NYC R Programming Classes – starting this coming Sunday

November 5, 2013

Guest post by Vivian Zhang, original post.

You can sign up for our Sunday Intensive beginner level R classes at
NYC Data Science Academy meetup page or email [email protected] for more info.

Brief: The course (which will meet five Sundays) will start from the basics,
introducing the building blocks used for programming in R and building
intuition for writing clean and robust code.
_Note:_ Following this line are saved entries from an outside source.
Lemma runSteps_spec checkpoints continuations :
  let start := mkRunState (initialResults def) 0 [] [] checkpoints continuations : RunState CP CS in
  wp (runSteps env defaultStepTimeout namespace req def summary)
    (fun out st' => rinv def (restoredResults checkpoints) st'
       /\ readySteps (wd_Steps def) (rs_results st') = []
       /\ (rn_sourceContinuation req = true -> rs_continuations st' = continuations)
       /\ exists n, out = buildResult (rn_RunID req) (wd_WorkflowID def) n (wd_Steps def) (rs_results st') (rs_order st') summary)
    (interrupted checkpoints) start.
Proof.
  intros start. pose proof (initial_unstarted def (vd_unique _ valid)) as U0.
  assert (Q0 : seq_ok start) by (by split).
  unfold runSteps. apply wp_then. eapply wp_mono; [apply restore_spec| |].
  - intros n st1 [T1 R1]. change (rs_checkpoints start) with checkpoints in R1. change (rs_results start) with (initialResults def) in R1.
    assert (I1 : rinv def (restoredResults checkpoints) st1).
    { unfold restoredResults. rewrite <-R1. eapply started; [exact T1|]. rewrite R1, <-restore_range.
      by apply restore_unstarted; [apply range_order_NoDup|]. }
    apply wp_then. eapply wp_mono; [apply rounds_spec; [apply valid | done | done |]| |].
    + rewrite (tl_order _ _ T1). unfold runFuel. cbn. lia.
    + intros [] st2 (I2 & [_ X2] & R2). apply wp_then, wp_get. cbn zeta.
      assert (Hfin : forall st', quiet req st2 st' -> rinv def (restoredResults checkpoints) st'
        /\ rs_results st' = rs_results st2 /\ rs_order st' = rs_order st2).
      { intros st' Hq. destruct (quiet_rinv req def _ _ _ Hq I2) as [I' O']. split; [done|]. split; [apply Hq | done]. }
      apply wp_then. eapply wp_mono; [apply saveUnlessContinuation_quiet; apply valid| |].
      * intros [] st3 Hq3. apply wp_then. eapply wp_mono; [apply notify_quiet| |].
        -- intros [] st4 Hq4. apply wp_ret. destruct (Hfin st4 (quiet_trans req _ _ _ Hq3 Hq4)) as (I4 & E4 & O4).
           rewrite E4, O4. split_and!; [done | done| |eauto]. intros Es.
           pose proof (fr_conts _ _ _ _ _ _ (qt_frame _ _ _ (quiet_trans req _ _ _ Hq3 Hq4) dummyStep 0) Es) as ->.
           rewrite (X2 Es). apply T1.
        -- intros st4 [Hq4 Hb]. split; [|done]. left. apply ri_x, (Hfin st4 (quiet_trans req _ _ _ Hq3 Hq4)).
      * intros st3 [Hq3 Hb]. split; [|done]. left. by apply ri_x, Hfin.
    + intros st2 [X2 Hb]. split; [by left | done].
  - intros st1 (T1 & _ & Hb). split; [|done]. right. destruct T1 as [To (calls & Ec & Ex) _ _ Tq].
    rewrite Ec. cbn. rewrite app_nil_r. split_and!; [done | done | by apply Tq].
Qed.

Lemma runSteps_checkpointed `{!CheckpointStoreLaws CP} st :
  wp (runSteps env defaultStepTimeout namespace req def summary) (fun _ => checkpointed) (fun _ => True) st.
Proof.
  unfold runSteps. do 2 (apply wp_then; eapply wp_mono; [apply wp_true | intros ? ? _ | done]).
  apply wp_then, wp_get. cbn zeta. apply wp_then.
  eapply wp_mono; [apply saveUnlessContinuation_checkpointed | | done].
  intros [] st2 C2. apply wp_then. eapply wp_mono; [apply (notify_trail env req) | | done].
  intros [] st3 [T3 R3]. apply wp_ret. unfold checkpointed in *. by rewrite (tl_store _ _ T3), R3.
Qed.
End whole.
We will move on to cover
data analysis, applications of statistical techniques, and graphing.

Date: Nov 10th, Nov 17th, Nov 24th, Dec 1st, Dec 8th (Five Sundays)

Time: 12:00pm to 4pm

Scott Kostyshak (Data Scientist @ Supstat Inc, 5th year Econ PhD at Princeton Univ.)
Vivian Zhang (CTO @Supstat Inc, Master degrees in Computer Science and Statistics)

Screen Shot 2013-11-04 at 5.16.48 PMScreen Shot 2013-11-04 at 5.10.04 PM

Individual: $110/class
For group(5 or more persons) and enterprise pricing, please email [email protected]

Course Outline:

(Content may be adjusted based on the real teaching condition)

Basics 6 hours
Abstract: explain the basic operation of knowledge through this unit of study , students can learn the characteristics of R , resource acquisition mode , and mastery of basic programming
Case and Exercise: Using the R language completion of certain Euler Project (euler project)

* How to learn R
* How to get help
* R language resources and books
* RStudio
* Expansion Pack
* Workspace
* Custom Startup Items
* Batch Mode
* Data Objects
* Custom Functions
* Control statements
* Vectorized operations

Data for two hours

Abstract: explain the various ways the R language read data , the participants through the basic WEB knowledge of web crawling , connect to the database via sql statement calling data from a variety of local read excel file data .
Case studies and exercises: crawl watercress data on the site , write a custom function .

* Web data capture
* API data source
* Connect to the database
* Local Documentation
* Other data sources
* Data Export

Data collation 3 hours

Abstract: how to manipulate the data use R for the all kinds of data conversion, especially for string operation processing .
Case studies and exercises : Find the QQ(the most used instant messager tool) group , then discuss research options with text features.

* Data sorting
* Merge Data
* Summary data
* Remodeling Data
* Take a subset of data
* String manipulation
* Date Actions

Data Visualization 3 hours

Abstract: cover two advanced drawing package , lattice and ggplot2, understand the various methods of visualization to explore.
Case and Exercise: Using graphics to right before the movie , text and other data to describe

* Histogram
* Point
* Column
* Line
* Pie
* Box Plot
* Scatter
* Matrix related
* Map

Elementary statistical methods 5 hours
Abstract: The primary explanation to use R for statistical analysis , regression analysis, students can master the basic statistical significance and role model.
Case and Exercise: Using regression to predict commodity prices ; simulated casino game winner.

* Descriptive Statistics
* Statistical Distributions
* Frequency and contingency tables
* Correlation
* T test
* Non-parametric statistics
* Linear Regression
* Regression Diagnostics
* Robust Regression
* Nonlinear regression
* Principal Component Analysis
* Logistic Regression
* Statistical Simulation

Preliminary data mining ( Selected Topics )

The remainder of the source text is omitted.